After a month of intensive police investigation, Yadlin was detained for interrogation on suspicion of having accepted bribes and undercover commissions in transactions affecting Kupat Holim. On October 24 the cabinet resolved, without prejudging the charges against Yadlin, that it could no longer delay the appointment, and named Director-General of the Treasury Arnon Gafni as governor of the Bank of Israel.
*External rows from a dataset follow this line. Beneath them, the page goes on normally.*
(* ===== verification/TickScenario.v ===== *)
(** * One tick, evaluated

    A handover tick of one station (its allocation, decisions, events and
    snapshots) and one inter-satellite tick, on which the theorems about
    events, snapshots and the ground tick are applied. *)

From S2P Require Import Prelude.
From S2P Require Import PyFloat.
From S2P Require Import PyData.
From S2P Require Import GroundPolicy.
From S2P Require Import GroundTypes.
From S2P Require Import GroundAllocator.
From S2P Require Import GroundScenario.
From S2P Require Import GroundDecision.
From S2P Require Import IslEngine.
From S2P Require Import IslTheorems.
From S2P Require Import EventDiff.
From S2P Require Import EventDiffTheorems.
From S2P Require Import Snapshot.
From S2P Require Import GroundTheorems.
From S2P Require Import GroundTicks.
From S2P Require Import SnapshotTheorems.
From S2P Require Import Pipeline.
From stdpp Require Import base list strings gmap pretty.
Local Open Scope Z_scope.

(** ** The ground side *)

Definition visible_decision (sat : string) (elevation : Z) : GroundVisibilityDecision :=
  {| gd_pair := ("gs-A", sat); gd_tenant_id := "default"; gd_reference_body := "earth";
     gd_visible := true; gd_range_km := float_of_Z 1000; gd_latency_a_to_b_ms := float_of_Z 4;
     gd_latency_b_to_a_ms := float_of_Z 4; gd_elevation_deg := float_of_Z elevation;
     gd_azimuth_deg := None; gd_sat_off_nadir_deg := None; gd_observer_frame := "body_local";
     gd_reject_reason := ok; gd_rejecting_endpoint := endpoint_none;
     gd_applied_min_elevation_deg := float_of_Z 10; gd_applied_gs_max_range_km := None;
     gd_applied_sat_max_range_km := None; gd_applied_gs_field_of_regard_deg := None;
     gd_applied_sat_field_of_regard_deg := None; gd_applied_gs_max_tracking_rate_deg_s := None;
     gd_applied_sat_max_tracking_rate_deg_s := None; gd_applied_gs_boresight_mode := None;
     gd_applied_sat_boresight_mode := None; gd_applied_gs_terminal_profile := None;
     gd_applied_sat_terminal_profile := None |}.

(** The challenger and the incumbent are visible, a third satellite is not. *)
Definition tick_decisions : GroundVisibilityDecisionMap :=
  [(("gs-A", "sat-1"), range_rejected);
   (("gs-A", "sat-new"), visible_decision "sat-new" 44);
   (("gs-A", "sat-old"), visible_decision "sat-old" 40)].

Definition tick_types : gmap node_pair string :=
  {[ ("gs-A", "sat-1") := "rf"; ("gs-A", "sat-new") := "rf"; ("gs-A", "sat-old") := "rf" ]}.

(** At the previous tick only [sat-old] was visible, and scheduled. *)
Definition tick_previous : GroundVisibilityState := [(("gs-A", "sat-old"), (true, true, active))].

Lemma ground_tick_total_witness :
  ∃ r, allocate_ground_links (in_mbb 44) = Ok r ∧
    is_Ok (diff_ground_visibility_events 7 r tick_types ∅ tick_decisions tick_previous) = true.
Proof.
  destruct (allocate_ground_links (in_mbb 44)) as [r|] eqn:E; [|by vm_compute in E].
  exists r. split; [exact eq_refl|].
  apply (ground_tick_total (in_mbb 44) r tick_decisions 7 tick_types ∅ tick_previous 1 0);
    [evaluated|exact E
    |evaluated|].
  repeat constructor; vm_compute; eauto.
Defined.

(** The held challenger becomes visible and unscheduled; nothing else changes. *)
Lemma ground_events_exact_witness :
  ∃ r s evs, allocate_ground_links (in_mbb 44) = Ok r ∧
    diff_ground_visibility_events 7 r tick_types ∅ tick_decisions tick_previous = Ok (s, evs) ∧
    s = replay event_pair ground_event_state tick_previous evs ∧
    map event_pair evs = [("gs-A", "sat-new")].
Proof.
  destruct (allocate_ground_links (in_mbb 44)) as [r|] eqn:E; [|by vm_compute in E].
  destruct (diff_ground_visibility_events 7 r tick_types ∅ tick_decisions tick_previous)
    as [[s evs]|] eqn:Ed; [|exfalso; vm_compute in E; injection E as <-; by vm_compute in Ed].
  destruct (ground_events_exact 7 r tick_types ∅ tick_decisions tick_previous s evs
    ltac:(evaluated) Ed) as [Hreplay Hevents _ _].
  exists r, s, evs. split; [exact eq_refl|]. split; [exact Ed|]. split; [exact Hreplay|].
  rewrite Hevents. clear Ed Hreplay Hevents. vm_compute in E. injection E as <-. by vm_compute.
Defined.

(** ** The inter-satellite side *)

Definition optical : IslTerminalConstraints :=
  {| tc_role := None; tc_max_range_km := float_of_Z 5000;
     tc_max_tracking_rate_deg_s := float_of_Z 2; tc_field_of_regard_deg := float_of_Z 360;
     tc_terminal_type := "optical" |}.

Definition at_x (x : Z) : PropagatedState :=
  {| ps_central_body := "earth"; ps_position_ecef_km := (float_of_Z x, f_0, f_0);
     ps_position_common_km := (float_of_Z x, f_0, f_0) |}.

Definition level : EndAngles :=
  {| off_horizontal_deg := f_0; rate_deg_s := f_0; latitude_deg := f_0 |}.
Definition clear_path (is_blocked : bool) : Direction :=
  {| light_time_s := f_0; blocked := is_blocked; transmitter := level; receiver := level |}.

(** The ring of [IslTheorems], the path from [s2] to [s3] blocked one way. *)
Definition isl_tick : IslInput :=
  {| node_order := ["s1"; "s2"; "s3"];
     sat_states := {[ "s1" := at_x 7000; "s2" := at_x 7100; "s3" := at_x 7200 ]};
     by_node := ring_nodes;
     terminal_constraints := {[ "s1" := {["isl0" := optical]}; "s2" := {["isl0" := optical]};
                                "s3" := {["isl0" := optical]} ]};
     body_frames := {["earth"]}; polar_seam_enabled := false;
     latitude_threshold_deg := float_of_Z 70;
     signals := {[ ("s1", "s2") := (clear_path false, clear_path false);
                   ("s1", "s3") := (clear_path false, clear_path false);
                   ("s2", "s3") := (clear_path false, clear_path true) ]} |}.

Lemma isl_tick_total_witness :
  ∃ feas links, evaluate_isl_feasibility isl_tick = Ok feas ∧
    is_Ok (diff_isl_visibility_events 7 links ∅ feas []) = true.
Proof.
  destruct (evaluate_isl_feasibility isl_tick) as [feas|] eqn:E; [|by vm_compute in E].
  destruct (schedule_isl_links (by_node isl_tick) ring_counts feas) as [links|] eqn:Es;
    [|exfalso; vm_compute in E; injection E as <-; by vm_compute in Es].
  exists feas, links. split; [exact eq_refl|].
  exact (isl_tick_total isl_tick ring_counts feas links 7 ∅ [] E Es).
Defined.

Lemma isl_events_exact_witness :
  ∃ links s evs, schedule_isl_links ring_nodes ring_counts ring_feasible = Ok links ∧
    diff_isl_visibility_events 7 links ∅ ring_feasible [] = Ok (s, evs) ∧
    s = replay event_pair isl_event_state [] evs.
Proof.
  destruct (schedule_isl_links ring_nodes ring_counts ring_feasible) as [links|] eqn:E;
    [|by vm_compute in E].
  destruct (diff_isl_visibility_events 7 links ∅ ring_feasible []) as [[s evs]|] eqn:Ed;
    [|exfalso; vm_compute in E; injection E as <-; by vm_compute in Ed].
  exists links, s, evs. split; [exact eq_refl|]. split; [exact Ed|].
  destruct (isl_events_exact 7 links ∅ ring_feasible [] s evs
    ltac:(evaluated) Ed) as [Hreplay _ _ _]. exact Hreplay.
Defined.

(** ** The snapshot *)

(** The overlap of [GroundTicks], one long-delay contact, one ISL. *)
Definition snap_source : LinkSnapshotSource :=
  {| isl_state := [(("s1", "s2"), (true, true))];
     ground_state := [(("gs-A", "sat-old"), (true, true)); (("gs-A", "sat-new"), (true, true))];
     src_associations := tick_associations overlap_state;
     src_pending_teardowns := tick_pending overlap_state;
     ranges_km := {[ ("s1", "s2") := float_of_Z 100; ("gs-A", "sat-old") := float_of_Z 1000;
                     ("gs-A", "sat-new") := float_of_Z 900 ]};
     latencies_ms := {[ ("s1", "s2") := (f_1, f_1); ("gs-A", "sat-old") := (f_5, f_5);
                        ("gs-A", "sat-new") := (f_1, f_5) ]};
     contacts_opened := [(("s1", "s2"), 5)] |}.

Definition snap_args : SnapshotArgs :=
  {| interface_map := {[ ("s1", "s2") := ("isl0", "isl0") ]}; sa_sim_time := 7; sa_seq := 1;
     interval_s := f_1; fixed_positions := ∅; epoch_id := 0;
     mbb_overlap_ticks_by_gs := {[ "gs-A" := 3 ]}; current_step := 11; rule_map := ∅ |}.

Definition snap_links : list LinkState :=
  match build_link_state_snapshot snap_source snap_args with Ok s => sn_links s | Raise _ => [] end.

Example snap_interfaces :
  map (λ l, (ls_interface_a l, ls_interface_b l, ls_teardown_remaining_ticks l)) snap_links =
  [("isl0", "isl0", None); ("term0", "gnd0", Some 2); ("term1", "gnd0", None)].
Proof. vm_compute. reflexivity. Qed.

Lemma snap_link n l : snap_links !! n = Some l →
  ∃ snap, build_link_state_snapshot snap_source snap_args = Ok snap ∧ l ∈ sn_links snap.
Proof.
  unfold snap_links. destruct (build_link_state_snapshot snap_source snap_args) as [s|]; [|by destruct n].
  intros H%list_elem_of_lookup_2. eauto.
Qed.

Lemma snapshot_up_links_complete_witness :
  ∃ l, snap_links !! 1%nat = Some l ∧ ls_gs_terminal_index l = Some 0.
Proof.
  destruct (snap_links !! 1%nat) as [l|] eqn:E; [|by vm_compute in E]. exists l. split; [exact eq_refl|].
  destruct (snap_link 1 l E) as (snap & Hs & Hl).
  assert (ls_carrier l = carrier_up ∧ ls_link_type l = ground_link ∧
          link_pair l = ("gs-A", "sat-old")) as (Hup & Hty & Hp)
    by (vm_compute in E; by injection E as <-).
  destruct (snapshot_up_links_complete snap_source snap_args snap l Hs Hl Hup) as [_ Hg].
  destruct (Hg Hty) as (gi & si & Ha & Hgi & _). rewrite Hp in Ha. vm_compute in Ha.
  injection Ha as <- <-. exact Hgi.
Defined.

Lemma overlap_exclusive : exclusive (ground_ids snap_args) (src_associations snap_source).
Proof.
  assert (ground_ids snap_args = {["gs-A"]}) as -> by (apply (bool_decide_unpack _); by vm_compute).
  assert (∀ p v, dict_get p (src_associations snap_source) = Some v →
    (p = ("gs-A", "sat-old") ∧ v = (0, 0)) ∨ (p = ("gs-A", "sat-new") ∧ v = (1, 0))) as H.
  { intros p v. simpl. repeat case_decide; intros [= <-]; auto. }
  intros p q vp vq [[-> ->]|[-> ->]]%H [[-> ->]|[-> ->]]%H; try done; intros _;
    split; intros n H1 H2; vm_compute in H1, H2; simpl; congruence.
Qed.

(** The two links of the overlap meet on no interface. *)
Lemma snapshot_interfaces_exclusive_witness :
  ∃ l1 l2, snap_links !! 1%nat = Some l1 ∧ snap_links !! 2%nat = Some l2 ∧
    ∀ e, e ∈ link_ends l1 → e ∈ link_ends l2 → False.
Proof.
  destruct (snap_links !! 1%nat) as [l1|] eqn:E1; [|by vm_compute in E1].
  destruct (snap_links !! 2%nat) as [l2|] eqn:E2; [|by vm_compute in E2].
  exists l1, l2. split; [exact eq_refl|]. split; [exact eq_refl|]. intros e He1 He2.
  destruct (snap_link 1 l1 E1) as (snap & Hs & H1). destruct (snap_link 2 l2 E2) as (snap' & Hs' & H2).
  rewrite Hs in Hs'. injection Hs' as <-.
  assert (ls_carrier l1 = carrier_up ∧ ls_link_type l1 = ground_link ∧
          link_pair l1 = ("gs-A", "sat-old")) as (Hu1 & Ht1 & Hp1)
    by (clear -E1; vm_compute in E1; by injection E1 as <-).
  assert (ls_carrier l2 = carrier_up ∧ ls_link_type l2 = ground_link ∧
          link_pair l2 = ("gs-A", "sat-new")) as (Hu2 & Ht2 & Hp2)
    by (clear -E2; vm_compute in E2; by injection E2 as <-).
  pose proof (snapshot_interfaces_exclusive snap_source snap_args snap l1 l2 e
    overlap_exclusive Hs H1 H2 Ht1 Ht2 Hu1 Hu2 He1 He2) as E.
  rewrite Hp1, Hp2 in E. discriminate E.
Defined.

Lemma snapshot_leaf_valid_witness :
  ∃ l, snap_links !! 0%nat = Some l ∧ contact_only_on_an_up_link l = Ok tt.
Proof.
  destruct (snap_links !! 0%nat) as [l|] eqn:E; [|by vm_compute in E]. exists l. split; [exact eq_refl|].
  destruct (snap_link 0 l E) as (snap & Hs & Hl).
  apply (snapshot_leaf_valid snap_source snap_args snap l Hs); [..|exact Hl].
  - apply (bool_decide_unpack _). by vm_compute.
  - intros p t. simpl. case_decide; [|discriminate]. intros [= <-]. vm_compute. discriminate.
Defined.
There was considerable criticism of the daily publicity by the press to unproven rumors of charges against Yadlin, which were believed to have been fed by unauthorized disclosures from police sources. In mid-December Yadlin was charged with taking bribes totaling IL280,000, as well as other offenses, and was remanded in custody until his trial. On March 14, 1977, Yadlin pleaded guilty to some of the charges, involving bribes totaling IL124,000, but claimed that he had handed over
IL80,000 of the money to Labor party funds, adding that he had raised "millions" for the party. The judge did not accept his claim and sentenced him to five years' imprisonment and a fine of IL250,000. Further charges were to be investigated by the police after consideration of Yadlin's appeal.

==Aftermath==
Towards the upcoming elections, Shimon Peres and his supporters had jumped on the Yadlin scandal as proof of Rabin's poor judgment in making appointments. For the left, it showed that the Labor Party had lost track of its ideological socialist roots. For the Israeli right, it was evidence of the Labor Party's corruption. It is widely regarded as one of the main causes of the Labor party's downfall in the elections.

Yadlin was released from prison in 1981 and subsequently emigrated to the United States. Talia Livni, Yadlin's common law wife, was a lawyer who assisted him in legal matters. She married him while he was in jail, but divorced him after he emigrated. Dalia, Yadlin's ex-wife, supported him and tried to present him as a pawn in the party's hands and as a victim of its "method".

Avraham Ofer, whose name was associated with the Yadlin affair as well as another one, committed suicide on January 3, 1977.

Barak was seen as a relentless fighter against corruption. He was later appointed to the Supreme Court of Israel. Some argue that his role in the Yadlin affair helped him carry out his famous judicial activist positions.

The "Yadlin House", a building in north Tel Aviv, whose construction was linked to the bribe money, remained unfinished. In 2005 it was sold and has since been demolished.